**TASK OBJECTIVE**: Pull out each line of the records holding the string "colf".

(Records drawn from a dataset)
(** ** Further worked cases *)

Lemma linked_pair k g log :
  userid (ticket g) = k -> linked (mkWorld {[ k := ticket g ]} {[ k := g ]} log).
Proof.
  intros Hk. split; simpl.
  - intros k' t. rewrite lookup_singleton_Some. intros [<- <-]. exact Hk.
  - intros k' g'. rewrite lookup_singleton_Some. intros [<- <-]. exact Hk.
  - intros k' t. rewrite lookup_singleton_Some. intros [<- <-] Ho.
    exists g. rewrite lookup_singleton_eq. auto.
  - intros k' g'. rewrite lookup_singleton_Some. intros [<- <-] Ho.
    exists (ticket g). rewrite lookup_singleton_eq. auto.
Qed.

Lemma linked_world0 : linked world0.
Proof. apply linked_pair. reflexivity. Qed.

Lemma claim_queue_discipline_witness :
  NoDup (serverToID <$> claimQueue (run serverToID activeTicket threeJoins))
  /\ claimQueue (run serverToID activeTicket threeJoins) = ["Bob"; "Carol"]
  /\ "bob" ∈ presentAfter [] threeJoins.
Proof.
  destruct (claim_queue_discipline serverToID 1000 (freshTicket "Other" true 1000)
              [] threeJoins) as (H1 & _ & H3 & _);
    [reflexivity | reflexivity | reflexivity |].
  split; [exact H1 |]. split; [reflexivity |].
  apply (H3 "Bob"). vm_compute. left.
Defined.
* * *
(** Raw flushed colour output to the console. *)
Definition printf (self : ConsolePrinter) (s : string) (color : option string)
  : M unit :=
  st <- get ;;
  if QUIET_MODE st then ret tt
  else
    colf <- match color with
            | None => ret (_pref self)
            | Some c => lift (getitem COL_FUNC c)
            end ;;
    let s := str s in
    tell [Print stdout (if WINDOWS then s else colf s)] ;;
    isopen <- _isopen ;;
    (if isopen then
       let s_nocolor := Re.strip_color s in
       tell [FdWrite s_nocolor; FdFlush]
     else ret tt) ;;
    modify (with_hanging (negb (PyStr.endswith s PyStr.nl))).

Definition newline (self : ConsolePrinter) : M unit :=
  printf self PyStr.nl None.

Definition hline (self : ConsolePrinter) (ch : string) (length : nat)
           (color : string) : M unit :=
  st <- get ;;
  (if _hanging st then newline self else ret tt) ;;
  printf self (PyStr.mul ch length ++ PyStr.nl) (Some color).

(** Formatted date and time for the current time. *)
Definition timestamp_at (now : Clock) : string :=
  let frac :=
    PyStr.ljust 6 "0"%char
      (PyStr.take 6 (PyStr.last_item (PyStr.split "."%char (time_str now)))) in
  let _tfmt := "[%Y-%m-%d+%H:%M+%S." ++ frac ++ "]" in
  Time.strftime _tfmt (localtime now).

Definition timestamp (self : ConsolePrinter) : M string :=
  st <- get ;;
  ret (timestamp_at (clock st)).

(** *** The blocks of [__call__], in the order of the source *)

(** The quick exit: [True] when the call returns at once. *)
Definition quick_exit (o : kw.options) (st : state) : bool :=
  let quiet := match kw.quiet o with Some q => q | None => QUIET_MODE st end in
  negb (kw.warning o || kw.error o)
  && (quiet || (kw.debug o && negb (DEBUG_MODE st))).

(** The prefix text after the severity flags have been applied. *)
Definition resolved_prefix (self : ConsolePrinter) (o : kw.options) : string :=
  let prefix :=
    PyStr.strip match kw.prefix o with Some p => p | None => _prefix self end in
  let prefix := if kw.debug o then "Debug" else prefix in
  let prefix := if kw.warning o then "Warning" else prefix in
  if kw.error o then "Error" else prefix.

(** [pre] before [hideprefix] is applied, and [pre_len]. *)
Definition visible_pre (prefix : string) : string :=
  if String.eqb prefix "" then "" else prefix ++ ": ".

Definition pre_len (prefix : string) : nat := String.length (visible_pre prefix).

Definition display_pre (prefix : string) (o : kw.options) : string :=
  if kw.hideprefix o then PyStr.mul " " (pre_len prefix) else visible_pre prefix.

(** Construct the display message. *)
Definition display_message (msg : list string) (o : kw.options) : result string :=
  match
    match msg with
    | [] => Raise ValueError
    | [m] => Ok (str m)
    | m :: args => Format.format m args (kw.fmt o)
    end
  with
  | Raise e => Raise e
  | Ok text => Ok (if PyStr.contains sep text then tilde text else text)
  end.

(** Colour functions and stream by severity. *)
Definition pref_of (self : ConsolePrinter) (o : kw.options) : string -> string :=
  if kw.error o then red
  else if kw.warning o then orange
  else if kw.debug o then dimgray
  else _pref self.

**ANSWER TO THIS TASK**:
    colf <- match color with
    tell [Print stdout (if WINDOWS then s else colf s)] ;;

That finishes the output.